Although the World Health Organization (WHO) announced there would be additional meetings to review the public health risks associated with the 2016 Olympics scheduled to commence on August 5th in Rio, no new updates have been released to date (30 June). WHO’s recommendations in May indicated that holding the Olympics in Brazil would not appreciably alter the risk of spread of Zika. Pregnant women were advised not to travel to any Zika-affected regions and other Olympic attendees should avoid mosquito exposure, unprotected sex and travel to poor regions of Brazil more affected by Zika. The Rio Olympic Committee leadership have openly stated they will follow any WHO recommendations including, presumably, canceling the event. WHO maintains that it isn’t within their mandate to make decisions regarding the Olympics. If you are mind-numbingly frustrated with WHO’s handling of this looming issue, you might find a kindred spirit in Richard Horton’s June offline commentary—WHO’s Phoney War..1
On a more positive note, 15 Latin American institutions are partnering with the US NIH in the ZIP Study (Zika in Infants and Pregnancy) and will enroll and evaluate ~10,000 pregnant women and their infants in the coming year. The findings from this ambitious study will add to our growing knowledge of the neurologic effects of Zika. An interesting report from Brazil that evaluated the timeline from peak numbers of acute exanthematous infections to associated neurologic Zika sequelae concluded that first trimester Zika exposure is associated with microcephaly2. In a recent Viewpoint article, Gold and Josephson advocate for educating frontline healthcare workers, particularly Emergency Medicine personnel, to assure they are primed to recognize early signs of Guillain Barre Syndrome (GBS) if/when the Zika epidemic makes it to North America.3 This seems sound advice but when placed in the context of the potential burden of GBS at 0.24 cases/1,000 (the incidence seen in the French Polynesian outbreak) it is difficult to fathom how we would cope with the deluge. For example, in neurologically well-resourced Rochester, NY this would mean about 50 cases of GBS. Fifty GBS cases distributed over several temperate months would severely challenge our Neuro-ICU bed capacity even if only half of the cases required high level care to say nothing of exhausting IVIG supplies and plasmapheresis access. A daunting thought. Physicians interested in learning more about Zika and other emerging infectious diseases should check out the Tofo Advanced Study week on Dengue, Zika, Chikungunya and other arboviruses to be held in Mozambique in late August.
There are numerous opportunities out there for further professional development and education in neurology.
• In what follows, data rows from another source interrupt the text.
(* ===== verification/ExitProofs.v ===== *)
(** * The end of a process

    The threads of the process leave the scheduler as zombies, its mutexes are freed, its
    children pass to the kernel process, its address space goes, and the threads of the
    parent that wait for children are woken. *)

From stdpp Require Import functions.
From S2P Require Import Prelude Links Kernel RoundRobin TaskQueue TaskQueueProofs ProcessTree ProcessTreeProofs.
From S2P Require Import Mutex MutexProofs MutexSystem Multitask ProcessSyscalls WaitProofs.

Section exit.
Context {E : Type} {KE : KernelEnv E} {KL : KernelEnvLaws E} {TL : TaskLayout}.
Implicit Types (s : kst E) (R : rrq) (Q : qref → list Z) (K : Z → list Z) (L l : list Z) (e : E).

(** ** Threads become zombies *)

(** Only the threads' scheduling data and exit status changed. *)
Definition exit_core (t : thread_st) : thread_st := set_exit_status 0 (thread_core t).

Record exit_frame s s' : Prop := {
  ef_threads : keeps exit_core (thread_at s) (thread_at s');
  ef_rest : s' = with_sched s (thread_at s') (Head s') (Tail s') (Current s') (Count s')
}.

Lemma exit_frame_refl s : exit_frame s s.
Proof. split; [apply tkeeps_refl|by destruct s]. Qed.
Lemma exit_frame_trans s1 s2 s3 : exit_frame s1 s2 → exit_frame s2 s3 → exit_frame s1 s3.
Proof. intros [A1 A2] [B1 B2]. split; [by eapply tkeeps_trans|]. rewrite B2, A2. done. Qed.

Lemma exit_frame_sched s s' : sched_frame s s' → exit_frame s s'.
Proof. intros [H1 H2]. split; [|done]. by eapply keeps_sched. Qed.

Lemma exit_frame_thread s t c c' :
  thread_at s !! t = Some c → exit_core c' = exit_core c → exit_frame s (set_thread_at (<[t := c']> (thread_at s)) s).
Proof. intros Ht Hc. split; [by eapply keeps_insert|done]. Qed.

Lemma exit_frame_field {A} (f : thread_st → A) s s' p :
  (∀ t, f (exit_core t) = f t) → exit_frame s s' → f <$> thread_at s' !! p = f <$> thread_at s !! p.
Proof.
  intros Hf [H1 _]. specialize (H1 p). destruct (thread_at s' !! p) as [t'|], (thread_at s !! p) as [t|]; try done.
  cbn in *. apply (inj Some) in H1. f_equal. by rewrite <-(Hf t'), H1, Hf.
Qed.

(** A thread outside the scheduler becomes a zombie, in a queue or not. *)
Lemma tasks_zombie s R Q p t st :
  tasks s R Q → thread_at s !! p = Some t → p ∉ rr_list R →
  tasks (set_thread_at (<[p := set_exit_status st (set_run_state PROC_ZOMBIE t)]> (thread_at s)) s) R Q.
Proof.
  intros [H1 H2 H3 H4 H5 H6 H7 H8 H9] Et Hp. set (ts := <[p := _]> (thread_at s)).
  assert (∀ (A : Type) (f : thread_st → A), f (set_exit_status st (set_run_state PROC_ZOMBIE t)) = f t → keeps f (thread_at s) ts) as Hk
    by (intros A f Hf; by eapply keeps_insert).
  split; try done.
  - apply ring_keeps; [done|by apply Hk].
  - intros q v Hv. eapply queue_rep_keeps; [|by apply H2]. by apply Hk.
  - intros x Hx. cbn. unfold ts. rewrite lookup_insert_ne by (by intros ->). by apply H4.
  - intros q x Hx. cbn. unfold ts. destruct (decide (x = p)) as [->|]; [rewrite lookup_insert_eq; eauto|].
    rewrite lookup_insert_ne by done. by apply (H5 q).
  - intros x c. cbn. unfold ts. destruct (decide (x = p)) as [->|]; [rewrite lookup_insert_eq; intros [= <-]; exact (H7 p t Et)|].
    rewrite lookup_insert_ne by done. apply H7.
  - cbn. unfold ts. rewrite map_size_insert_Some; [done|eauto].
  - cbn. unfold ts. rewrite lookup_insert_ne; [done|]. intros ->. congruence.
Qed.

(** One turn of the loop. *)
Definition dead (status : Z) (t : thread_st) : thread_st :=
  if decide (run_state t = PROC_ZOMBIE) then t else set_exit_status status (set_run_state PROC_ZOMBIE t).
Graduate students, post docs and junior faculty worldwide who are interested in expanding their research expertise and knowledge of NeuroAIDS and mental health conditions should check out a new opportunity made available through an NIMH-funded mentoring program at Johns Hopkins. In addition to a 16-week, web-based course addressing both clinical and basic science topics relevant to NeuroAIDS, the Translational Research in NeuroAIDS and Mental Health (TRNAMH) Program offers opportunities for eligible trainees to undertake research experiences in faculty laboratories as well as pilot funding for individual research projects. Deadline for registration is August 23rd and the course starts August 30th. Keep an eye on the “Extra Extra” section of this blog for similar opportunities.
- Horton R. WHO’s Phoney War. Lancet 2016;387:2276.
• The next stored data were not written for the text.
(** What is left of the process [o] with the threads [l]. *)
Record exited s s' R Q K L o (po : process_st) l status e2 e4 R' Q' : Prop := {
  ex_tasks : tasks s' R' Q';
  ex_ring : rr_list R' = filter (λ x, x ∉ l) (rr_list R) ++ woken s Q po;
  ex_forest : forest (process_at s') (<[o := []]> (<[kernel_process := K o ++ K kernel_process]> K));
  ex_mutexes : mutexes s' (filter (λ m, own s m ≠ Some o) L);
  ex_threads t : run_state <$> thread_at s' !! t =
    if decide (t ∈ woken s Q po) then Some PROC_READY else if decide (t ∈ l) then Some PROC_ZOMBIE else run_state <$> thread_at s !! t;
  ex_process : (λ x, (exiting x, zombie x, p_exit_status x, live_threads x, cr3 x, pid x)) <$> process_at s' !! o
    = Some (1, 1, status, 0, cr3_after po e2, pid po);
  ex_vars : (curr_proc s', multitask_started s') = (curr_proc s, multitask_started s);
  ex_env : env s' = e4
}.

(** Marking the threads does not change who wakes up. *)
Lemma woken_marked s s2 R Q o po po' l :
  tasks s R Q → parent po' = parent po → (∀ t c, t ∈ l → thread_at s !! t = Some c → owner c = o) →
  (∀ t c, t ∈ Q (QChildExit (parent po)) → thread_at s !! t = Some c → owner c ≠ o) →
  process_at s2 = <[o := po']> (process_at s) → (∀ t, owner <$> thread_at s2 !! t = owner <$> thread_at s !! t) →
  (∀ t, run_state <$> thread_at s2 !! t = if decide (t ∈ l) then Some PROC_ZOMBIE else run_state <$> thread_at s !! t) →
  woken s2 Q po' = woken s Q po.
Proof.
  intros Ht Hpar Hown Hcw Hp Ho Hst. unfold woken. rewrite Hpar. destruct (parent po =? 0); [done|].
  apply awake_ext. intros t Htq. destruct (tk_waiting _ _ _ Ht _ _ Htq) as (c & Ec & _). pose proof (Hcw t c Htq Ec) as Hne.
  apply (wake_other s s2 t c o); [|done|done|].
  - specialize (Ho t). specialize (Hst t). rewrite decide_False in Hst by (intros Htl; by apply Hne, (Hown t c)).
    destruct (thread_at s2 !! t), (thread_at s !! t); try done. cbn in *. f_equal. congruence.
  - intros p Hpo. rewrite Hp, lookup_insert_ne by done. done.
Qed.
- Paploski IA, Prates AP, Cardoso CW, et al. Time Lags between Exanthematous Illness Attributed to Zika Virus, Guillain-Barre Syndrome, and Microcephaly, Salvador, Brazil. Emerging infectious diseases 2016;22.
- Gold CA, Josephson SA. Anticipating the Challenges of Zika Virus and the Incidence of Guillain-Barre Syndrome. JAMA Neurol. Published online June 06, 2016. doi:10.1001/jamaneurol.2016.1268.